Anne-Cécile Orgerie : le numérique au défi des économies d’énergie

Distinctions Informatique

Quelle est l’empreinte environnementale du numérique et comment la réduire? Ces questions sont au cœur des travaux d’Anne-Cécile Orgerie, directrice de recherche CNRS à l'Institut de recherche en informatique et systèmes aléatoires (IRISA - CNRS/Université de Rennes 1). Ses contributions lui valent de recevoir le Prix informatique Lovelace-Babbage de l’Académie des sciences, en partenariat avec la Société informatique de France.

Avec le développement et la démocratisation des outils numériques, vient la question de leur empreinte environnementale. Anne-Cécile Orgerie y apporte des réponses depuis l’IRISA. Cette directrice de recherche CNRS à l'IRISA y mesure l’impact des systèmes distribués, dont le cloud et les centres de calcul sont des exemples énergivores et élabore des solutions pour réduire cet impact.

«Je me suis d’abord intéressée à la consommation électrique et au bilan carbone des serveurs et centres de calcul, mais je me penche aussi sur leurs besoins en eau pour leur refroidissement, précise Anne-Cécile Orgerie. J’ai apporté de nombreux éclairages sur la consommation réelle de ces systèmes et j’ai identifié diverses sources de gaspillages.»

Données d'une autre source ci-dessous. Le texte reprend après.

(* ===== verification/JsonRoundtrip.v ===== *)
(** * What [FastWriter] writes is a document

    The text that the writer produces for a value is a document in the sense of
    JsonDocuments, and the value it denotes is the value that was written. *)

From stdpp Require Import tactics.
From S2P Require Import Prelude OrdMap Doubles JsonValue JsonPaths JsonWriter JsonReader.
From S2P Require Import JsonReaderFacts JsonScalars JsonDocuments.

#[local] Arguments assign : simpl never.

Section Roundtrip.
Context {D : DoubleOps}.

(** ** Values that survive the text form

    No floating point numbers, no comments, arrays without holes; integers
    outside the bands the number decoder turns into doubles, unsigned integers
    that are not also [int]s. *)

Inductive writable : Value -> Prop :=
| writable_null : writable (mk nullValue)
| writable_bool b : writable (mk (booleanValue b))
| writable_int i : -2147483640 < i <= INT_MAX -> writable (mk (intValue i))
| writable_uint u : INT_MAX < u <= 4294967289 -> writable (mk (uintValue u))
| writable_string s : no_nul s -> writable (mk (stringValue (Some s)))
| writable_array m :
    dense_map m -> Forall writable (om_values m) -> writable (mk (arrayValue m))
| writable_object m :
    om_wf m -> Forall no_nul (om_keys m) -> Z.of_nat (length m) <= INT_MAX ->
    Forall writable (om_values m) -> writable (mk (objectValue m)).

Lemma writable_wf v : writable v -> Value_wf v.
Proof.
  induction v as [c p IH] using Value_induction. intros H.
  assert (Hall : Forall writable (children p) -> Forall Value_wf (children p)).
  { clear -IH. induction IH; intros Hw; [constructor|]. apply Forall_cons_1 in Hw as []. constructor; auto. }
  revert IH Hall. remember (mkValue c p) as v eqn:Ev. intros _.
  destruct H as [|b|i Hi|u Hu|s Hs|m Hd Hm|m Hw Hk Hn Hm]; injection Ev as <- <-; intros Hall.
  - by apply scalar_wf.
  - by apply scalar_wf.
  - apply scalar_wf; [|reflexivity]. unfold payload_ok, is_int32, INT_MIN, INT_MAX in *. lia.
  - apply scalar_wf; [|reflexivity]. unfold payload_ok, is_uint32, UINT_MAX, INT_MAX in *. lia.
  - by apply scalar_wf.
  - constructor; [apply noComments_ok| |by apply Hall].
    split; [|by apply dense_keys_int32]. destruct Hd as [Hd _]. by eapply dense_from_wf.
  - constructor; [apply noComments_ok|by split|by apply Hall].
Qed.

(** ** The text of a container *)

(** The texts of the elements, with the separators between them. *)
Fixpoint joined (first : bool) (ts : list bytes) : bytes :=
  match ts with
  | [] => []
  | t :: ts' => (if first then [] else bs ",") ++ t ++ joined false ts'
  end.

Fixpoint joined_members (yaml first : bool) (names ts : list bytes) : bytes :=
  match names, ts with
  | name :: names', t :: ts' =>
      (if first then [] else bs ",") ++ valueToQuotedString name
        ++ bs (if yaml then ": " else ":") ++ t ++ joined_members yaml false names' ts'
  | _, _ => []
  end.

(** ** The writer's side *)

(** What the writer has computed for the children of a container. *)
Definition written {K} (yaml : bool) (m : list (K * Value)) : list (K * outcome bytes) :=
  map (fun kv => (fst kv, writeValue yaml (snd kv))) m.

Lemma written_find {K} `{KeyOrd K} yaml m1 (k : K) v m2 :
  om_wf (m1 ++ (k, v) :: m2) ->
  om_find k (written yaml (m1 ++ (k, v) :: m2)) = Some (writeValue yaml v).
Proof.
  intros Hw. unfold written. rewrite map_app. cbn [map fst snd]. apply om_find_below_app.
  apply om_wf_app_below in Hw. unfold below in *. rewrite Forall_map. exact Hw.
Qed.

Lemma write_elements_joined yaml m2 ts :
  Forall2 (fun kv t => writeValue yaml kv.2 = Ok t) m2 ts ->
  forall m1, dense_map (m1 ++ m2) ->
  write_elements (length m2) (Z.of_nat (length m1)) (written yaml (m1 ++ m2))
  = Ok (joined (bool_decide (m1 = [])) ts).
Proof.
  induction 1 as [|[k v] t m2 ts Ht Hts IH]; intros m1 Hd; [done|].
  destruct Hd as [Hd Hlen]. pose proof (dense_from_below 0 m1 k v m2 Hd) as [Hk Hb].
  rewrite Z.add_0_l in Hk. subst k.
  cbn [write_elements length]. rewrite to_int32_id.
  2: { rewrite length_app in Hlen. unfold is_int32, INT_MIN, INT_MAX in *. lia. }
  rewrite written_find by (by apply (dense_from_wf 0)). cbn [default obind] in *.
  cbn in Ht. change (default (Ok (bs "null")) (Some (writeValue yaml v))) with (writeValue yaml v).
  rewrite Ht. cbn [obind].
  specialize (IH (m1 ++ [(Z.of_nat (length m1), v)])). rewrite <- app_assoc in IH.
  rewrite length_app in IH. cbn [length app] in IH.
  replace (Z.of_nat (length m1) + 1) with (Z.of_nat (length m1 + 1)) by lia.
  rewrite IH by done. cbn [obind joined].
  rewrite (bool_decide_false (m1 ++ _ = [])) by (by destruct m1).
  by destruct m1.
Qed.

Lemma write_members_joined yaml m2 ts :
  Forall2 (fun kv t => writeValue yaml kv.2 = Ok t) m2 ts ->
  forall m1 first, om_wf (m1 ++ m2) -> Forall no_nul (om_keys m2) ->
  write_members yaml first (om_keys m2) (written yaml (m1 ++ m2))
  = Ok (joined_members yaml first (om_keys m2) ts).
Proof.
  induction 1 as [|[k v] t m2 ts Ht Hts IH]; intros m1 first Hw Hk; [done|].
  cbn [om_keys map fst write_members joined_members] in *. change (map fst m2) with (om_keys m2) in *.
  apply Forall_cons_1 in Hk as [Hk Hks]. rewrite cstr_id by done. rewrite written_find by done.
  cbn in Ht. change (default (Ok (bs "null")) (Some (writeValue yaml v))) with (writeValue yaml v).
  rewrite Ht. cbn [obind]. specialize (IH (m1 ++ [(k, v)]) false). rewrite <- app_assoc in IH.
  cbn [app] in IH. by rewrite IH.
Qed.

(** ** The text is a document *)

Lemma texts_exist {K} yaml (m : list (K * Value)) :
  Forall (fun v => exists t, writeValue yaml v = Ok t /\ document t v) (om_values m) ->
  exists ts, Forall2 (fun kv t => writeValue yaml kv.2 = Ok t) m ts
             /\ Forall2 (fun kv t => document t kv.2) m ts.
Proof.
  unfold om_values. induction m as [|[k v] m IH]; cbn; [by exists []|].
  intros [(t & Ht & Hr) Hm]%Forall_cons_1. destruct (IH Hm) as (ts & H1 & H2).
  exists (t :: ts). by split; constructor.
Qed.

Lemma unpadded {A} (P : bytes -> A -> Prop) t a : P t a -> padded P t a.
Proof.
  intros H. rewrite <- (app_nil_r t). apply (padded_intro [] t a []); [constructor|done|constructor].
Qed.

Lemma joined_separated {K} (m : list (K * Value)) ts :
  Forall2 (fun kv t => document t kv.2) m ts -> m <> [] ->
  separated (padded document) (joined true ts) (om_values m).
Proof.
  induction 1 as [|[k v] t m ts Ht Hts IH]; [done|]. intros _. cbn in Ht.
  destruct Hts as [|kv' t' m ts Ht' Hts].
  - cbn. rewrite app_nil_r. by apply separated_one, unpadded.
  - change (joined true (t :: t' :: ts)) with (t ++ ","%char :: joined true (t' :: ts)).
    apply separated_more; [by apply unpadded|by apply IH].
Qed.

Lemma members_separated yaml m ts :
  Forall2 (fun kv t => document t kv.2) m ts -> Forall no_nul (om_keys m) -> m <> [] ->
  separated (padded (member document)) (joined_members yaml true (om_keys m) ts) m.
Proof.
  assert (Hm : forall k v t, no_nul k -> document t v ->
    padded (member document) (valueToQuotedString k ++ bs (if yaml then ": " else ":") ++ t) (k, v)).
  { intros k v t Hk Ht. apply unpadded. rewrite valueToQuotedString_escaped, cstr_id by done.
    pose proof (member_intro (P := document) (escaped k) k [] ((if yaml then bs " " else []) ++ t) v)
      as H. cbn [app] in H.
    replace (([DQUOTE] ++ escaped k ++ [DQUOTE]) ++ bs (if yaml then ": " else ":") ++ t)
      with (quoted (escaped k) ++ ":"%char :: (if yaml then bs " " else []) ++ t) by (by destruct yaml).
    apply H; [by apply escaped_literal|constructor|]. rewrite <- (app_nil_r t).
    apply (padded_intro _ t v []); [|done|constructor].
    destruct yaml; [by repeat constructor|constructor]. }
  induction 1 as [|[k v] t m ts Ht Hts IH]; [done|]. intros [Hk Hks]%Forall_cons_1 _. cbn in Ht, Hk.
  destruct Hts as [|[k' v'] t' m ts Ht' Hts].
  - cbn [om_keys map joined_members]. cbn. rewrite app_nil_r. by apply separated_one, Hm.
  - replace (joined_members yaml true (om_keys ((k, v) :: (k', v') :: m)) (t :: t' :: ts))
      with ((valueToQuotedString k ++ bs (if yaml then ": " else ":") ++ t)
              ++ ","%char :: joined_members yaml true (om_keys ((k', v') :: m)) (t' :: ts)).
    + apply separated_more; [by apply Hm|by apply IH].
    + cbn [om_keys map joined_members]. by rewrite <- !app_assoc.
Qed.

Lemma indexed_values i m : dense_from i m -> indexed i (om_values m) = m.
Proof.
  revert i. induction m as [|[k v] m IH]; intros i; cbn; [done|]. intros [-> H].
  f_equal. by apply IH.
Qed.

Lemma object_of_sorted m : om_wf m -> Forall no_nul (om_keys m) -> object_of m = m.
Proof.
  intros Hw Hk. unfold object_of.
  assert (Hgo : forall m1, om_wf (m1 ++ m) ->
    fold_left (fun m kv => om_set (cstr kv.1) kv.2 m) m m1 = m1 ++ m); [|by apply (Hgo [])].
  clear Hw. induction m as [|[k v] m IH]; intros m1 Hw; cbn [fold_left]; [by rewrite app_nil_r|].
  apply Forall_cons_1 in Hk as [Hk Hks]. cbn in Hk.
  pose proof (om_wf_app_below m1 k v m Hw) as Hb. cbn [fst snd]. rewrite cstr_id by done.
  unfold om_set at 2. rewrite om_touch_below, om_alter_below_app by done.
  rewrite IH; [by rewrite <- app_assoc|done|by rewrite <- app_assoc].
Qed.

Lemma int_number i : -2147483640 < i <= INT_MAX -> number (valueToString_Int i) (intValue i).
Proof.
  intros Hi. unfold INT_MAX in Hi.
  destruct (valueToString_Int_digits i) as (ds & -> & Hds & Hne & Hval & _).
  { unfold is_int32, INT_MIN, INT_MAX. lia. }
  destruct (Z.ltb_spec i 0) as [Hlt|Hge].
  - pose proof (number_negative ds (- i) Hds Hne ltac:(lia) ltac:(lia)) as Hn.
    by rewrite Z.opp_involutive in Hn.
  - pose proof (number_unsigned ds i Hds Hne ltac:(lia) ltac:(lia)) as Hn.
    by assert ((i <=? maxInt) = true) as E by (unfold maxInt, INT_MAX; lia); rewrite E in Hn.
Qed.

Lemma uint_number u : INT_MAX < u <= 4294967289 -> number (valueToString_UInt u) (uintValue u).
Proof.
  intros Hu. unfold INT_MAX in Hu.
  destruct (valueToString_UInt_digits u) as (ds & -> & Hds & Hne & Hval & _).
  { unfold is_uint32, UINT_MAX. lia. }
  pose proof (number_unsigned ds u Hds Hne Hval ltac:(lia)) as Hn.
  by assert ((u <=? maxInt) = false) as E by (unfold maxInt, INT_MAX; lia); rewrite E in Hn.
Qed.

Lemma string_document s : no_nul s ->
  document (valueToQuotedString s) (mk (stringValue (Some s))).
Proof.
  intros Hs. rewrite valueToQuotedString_escaped, cstr_id by done.
  pose proof (document_string (escaped s) s (escaped_literal s Hs)) as H. by rewrite cstr_id in H.
Qed.

Lemma array_document m ts :
  dense_map m -> Forall2 (fun kv t => document t kv.2) m ts ->
  document (bs "[" ++ joined true ts ++ bs "]") (mk (arrayValue m)).
Proof.
  intros [Hd Hlen] Hts. destruct m as [|kv m]; [inversion Hts; by apply (document_empty_array []), Forall_nil|].
  rewrite <- (indexed_values 0 (kv :: m)) by done.
  apply document_array; [by apply joined_separated|]. unfold om_values. by rewrite length_map.
Qed.

Lemma object_document yaml m ts :
  om_wf m -> Forall no_nul (om_keys m) -> Forall2 (fun kv t => document t kv.2) m ts ->
  document (bs "{" ++ joined_members yaml true (om_keys m) ts ++ bs "}") (mk (objectValue m)).
Proof.
  intros Hw Hk Hts. destruct m as [|kv m].
  { inversion Hts. by apply (document_empty_object []), Forall_nil. }
  rewrite <- (object_of_sorted (kv :: m)) at 2 by done.
  by apply document_object, members_separated.
Qed.

Lemma text_exists yaml v : writable v -> exists t, writeValue yaml v = Ok t /\ document t v.
Proof.
  induction v as [c p IH] using Value_induction. intros H.
  assert (Hall : Forall writable (children p) -> Forall (fun v =>
    exists t, writeValue yaml v = Ok t /\ document t v) (children p)).
  { clear -IH. induction IH; intros Hw; [constructor|]. apply Forall_cons_1 in Hw as [].
    constructor; auto. }
  remember (mkValue c p) as v eqn:Ev.
  destruct H as [|b|i Hi|u Hu|s Hs|m Hd Hm|m Hw Hk Hn Hm]; injection Ev as <- <-.
  - eexists. split; [done|constructor].
  - eexists. split; [done|constructor].
  - eexists. split; [done|]. by apply document_number, int_number.
  - eexists. split; [done|]. by apply document_number, uint_number.
  - eexists. split; [done|]. by apply string_document.
  - destruct (texts_exist yaml m (Hall Hm)) as (ts & H1 & H2). eexists.
    split; [|by apply array_document].
    cbn [writeValue mk]. change (map (fun kv => (kv.1, writeValue yaml kv.2)) m) with (written yaml m).
    rewrite (dense_size noComments) by done. rewrite to_int32_id.
    2: { destruct Hd as [_ Hd]. unfold is_int32, INT_MIN, INT_MAX in *. lia. }
    rewrite Nat2Z.id. pose proof (write_elements_joined yaml m ts H1 [] Hd) as E.
    cbn [length app] in E. change (Z.of_nat 0) with 0 in E. by rewrite E.
  - destruct (texts_exist yaml m (Hall Hm)) as (ts & H1 & H2). eexists.
    split; [|by apply (object_document yaml)]. cbn [writeValue mk getMemberNames value_ obind].
    change (map (fun kv => (kv.1, writeValue yaml kv.2)) m) with (written yaml m).
    pose proof (write_members_joined yaml m ts H1 [] true Hw Hk) as E. cbn [app] in E.
    by rewrite E.
Qed.

End Roundtrip.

Alors que ces questions sont généralement traitées par de la modélisation pure, Anne-Cécile Orgerie part d’expérimentations concrètes. Elle est en effet responsable scientifique du pôle rennais de la plateforme expérimentale Grid’5000. Répartie entre une dizaine de sites en France, Grid’5000 est une véritable infrastructure distribuée équipée d’appareils tels que des wattmètres. Les chercheurs et chercheuses peuvent y déployer toutes sortes d’usages numériques, tels que des serveurs de streaming vidéo ou de visioconférence, et les étudier aussi finement qu’avec un microscope. Les mesures réelles effectuées servent ensuite à établir des modèles génériques pour en tirer, notamment, une estimation de leur empreinte carbone à plus large échelle.

Depuis plus de vingt ans, Grid’5000 reproduit à petite échelle l’infrastructure d’un important fournisseur de cloud.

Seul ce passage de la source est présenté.